Het College stelt vast dat verweerder de brief van appellant van 9 juni 2009 met de daarin vervatte aanvraag van appellant overeenkomstig het daarop geplaatste stempel op 10 juni 2008 heeft ontvangen.
5.3 Voorzover appellant zich beroept op het bestaan van een kennelijke fout in de op 9 mei 2007 bij verweerder ontvangen Gecombineerde opgave – in die zin dat duidelijk moet zijn geweest dat wel beoogd is het gebruik van de toeslagrechten te vragen – ziet hij er aan voorbij dat de vraag of sprake is van een kennelijke fout als bedoeld in artikel 19 van Verordening (EG) nr. 796/2004, gelet op de bewoordingen van dat artikel, eerst aan de orde is als een steunaanvraag is ingediend.
Omdat met de op 9 mei 2007 ontvangen Gecombineerde opgave geen verzamelaanvraag en dus geen steunaanvraag is gedaan, is voor de beoordeling of sprake is van een kennelijke fout als bedoeld in artikel 19 van Verordening (EG) nr. 796/2004 in die Gecombineerde opgave geen plaats.

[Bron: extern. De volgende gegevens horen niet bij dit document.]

(** * FetchNode: a shallow embedding of scrapegraphai/nodes/fetch_node.py

    The node resolves one source reference (literal data, local markup or a
    remote URL) into a one-element list holding a [Document] and stores it in
    the graph state under its output key.  The embedding follows the Python
    text: values are dynamically typed, the graph state and the node live in
    a heap that [execute] threads through, exceptions are results, and every
    call to an outside capability (print, requests.get, cleanup_html,
    AsyncChromiumLoader.load) is recorded in a call log. *)

From Stdlib Require Import ZArith String Ascii List.
From stdpp Require Import base option list strings gmap.

Local Open Scope string_scope.
Local Open Scope Z_scope.
Set Warnings "-register-all".

(** ** Python values *)

Module Py.

(** The values that can sit in the graph state, in a configuration dict or
    in a document.  [VDocument] is a langchain [Document] with its
    [page_content] and its [metadata]. *)
Inductive value : Type :=
  | VNone
  | VBool (b : bool)
  | VInt (z : Z)
  | VStr (s : string)
  | VList (xs : list value)
  | VDocument (page_content : value) (metadata : list (string * value)).

(** Truth value of an object in a condition ([if x:], [elif x:]). *)
Definition truthy (v : value) : bool :=
  match v with
  | VNone => false
  | VBool b => b
  | VInt z => negb (z =? 0)
  | VStr s => negb (String.eqb s "")
  | VList xs => match xs with [] => false | _ => true end
  | VDocument _ _ => true
  end.

(** The exceptions the unit can raise by itself, and [Raised] for whatever an
    outside capability raises (named by its class). *)
Inductive exn : Type :=
  | KeyError (key : string)
  | IndexError
  | AttributeError (attribute : string)
  | NameError (name : string)
  | Raised (class : string).

(** An instance attribute is bound by an assignment [self.x = ..] or it is
    not there at all; reading an unbound one raises [AttributeError]. *)
Inductive attr (A : Type) : Type :=
  | Unbound
  | Bound (a : A).
Arguments Unbound {A}.
Arguments Bound {A} a.

(** [d.get(key, default)] on a dict. *)
Definition dict_get (d : gmap string value) (key : string) (default : value) : value :=
  match d !! key with
  | Some v => v
  | None => default
  end.

(** [s.startswith(p)] on two strings. *)
Definition startswith (s p : string) : bool := String.prefix p s.

End Py.
Export Py.

(** ** The data of the unit *)

(** What [requests.get] hands back, as far as the node reads it. *)
Record Response : Type := mkResponse { status_code : Z; text : string }.

(** One element of a parsed page and the parsed page itself: bs4 keeps the
    elements in document order, [find_all] keeps that order, and [prettify]
    renders the tree back to text. *)
Record Tag : Type := mkTag { tag_name : string; attrs : gmap string string }.
Record Soup : Type := mkSoup { tags : list Tag; prettify : string }.

Definition find_all (soup : Soup) (name : string) : list Tag :=
  List.filter (fun t => String.eqb (tag_name t) name) (tags soup).

(** The attributes [execute] reads on [self] and that the base class's
    initialiser is in charge of.  base_node.py is not part of this unit, so
    whether [BaseNode.__init__] binds [node_config] is left open here. *)
Record BaseNode : Type := mkBaseNode {
  node_name : string;
  input : string;
  output : list string;
  node_config : attr (option (gmap string value))
}.

Record FetchNode : Type := mkFetchNode {
  base :> BaseNode;
  useSoup : value;
  headless : value;
  verbose : value
}.

(** Calls that leave the unit, in the order they are made. *)
Inductive call : Type :=
  | PrintLine (message : string)
  | RequestsGet (url : string)
  | CleanupHtml (html : string) (link_urls : option (list string))
  | ChromiumLoad (urls : list string) (proxies : option value) (headless : value).

(** The collaborators of the node.  None of them is defined in this unit:
    [BaseNode_init] and [get_input_keys] belong to base_node.py,
    [cleanup_html] to utils/cleanup_html.py, the others to requests, bs4 and
    langchain.  [chromium_load urls proxies headless] stands for
    [AsyncChromiumLoader(urls, proxies={"http": p}, headless=h).load()] and
    yields the [page_content] of each loaded document.  [Document] declares
    [page_content: str]; [validate_page_content v] is what its validation
    makes of a value that is not a string: an error, or the text it turns
    the value into. *)
Record Collaborators : Type := mkCollaborators {
  BaseNode_init : string -> string -> string -> list string -> Z -> BaseNode;
  get_input_keys : FetchNode -> gmap string value -> exn + list string;
  cleanup_html : string -> option (list string) -> exn + string;
  requests_get : string -> exn + Response;
  BeautifulSoup : string -> string -> Soup;
  chromium_load : list string -> option value -> value -> exn + list string;
  validate_page_content : value -> exn + string
}.

(** ** The heap and the monad of [execute] *)

(** [execute(self, state)] works on two mutable objects, the node and the
    state dict; [calls] is the log of outside calls. *)
Record Heap : Type := mkHeap {
  self : FetchNode;
  state : gmap string value;
  calls : list call
}.

Definition M (A : Type) : Type := Heap -> (exn + A) * Heap.

Definition ret {A} (a : A) : M A := fun h => (inr a, h).

Definition bind {A B} (m : M A) (k : A -> M B) : M B :=
  fun h => match m h with
           | (inr a, h') => k a h'
           | (inl e, h') => (inl e, h')
           end.

Definition raise {A} (e : exn) : M A := fun h => (inl e, h).

Definition lift {A} (r : exn + A) : M A := fun h => (r, h).

Definition get_self : M FetchNode := fun h => (inr (self h), h).

Definition get_state : M (gmap string value) := fun h => (inr (state h), h).

(** [state.update({key: v})] *)
Definition state_update (key : string) (v : value) : M unit :=
  fun h => (inr tt, mkHeap (self h) (<[key := v]> (state h)) (calls h)).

5.4 Nu ten tijde van het indienen van de verzamelaanvraag op 10 juni 2008 sprake was van een termijnoverschrijding van meer dan 25 kalenderdagen, dient op grond van artikel 21, eerste lid, laatste volzin, van Verordening (EG) nr. 796/2004 de aanvraag te worden afgewezen.
5.5 Het beroep dat appellant doet op onbekendheid met de toepasselijke regels kan niet slagen. Van een landbouwer-ondernemer die in aanmerking wenst te komen voor bedrijfstoeslag, mag verwacht worden dat hij zich goed informeert over de voorwaarden die gelden om voor die toeslag in aanmerking te komen.
Evenmin kan de stelling van appellant dat verweerder te kort zou zijn geschoten in de voorlichting slagen. Zo al van onvoldoende voorlichting sprake is geweest – het college laat dat uitdrukkelijk in het midden - had het op weg van appellant gelegen om bij verweerder na te vragen of zijn veronderstelling dat hij geen uitbetaling van zijn toeslagrechten hoefde aan te vragen juist was.
5.6 Het voorgaande leidt tot de slotsom dat het beroep ongegrond dient te worden verklaard.
Voor een proceskostenveroordeling ziet het College geen aanleiding.
6. De beslissing
Het College verklaart het beroep ongegrond.
Aldus gewezen door mr. S.C. Stuldreher, in tegenwoordigheid van mr. F.W. du Marchie Sarvaas als griffier, en uitgesproken in het openbaar op 18 november 2009.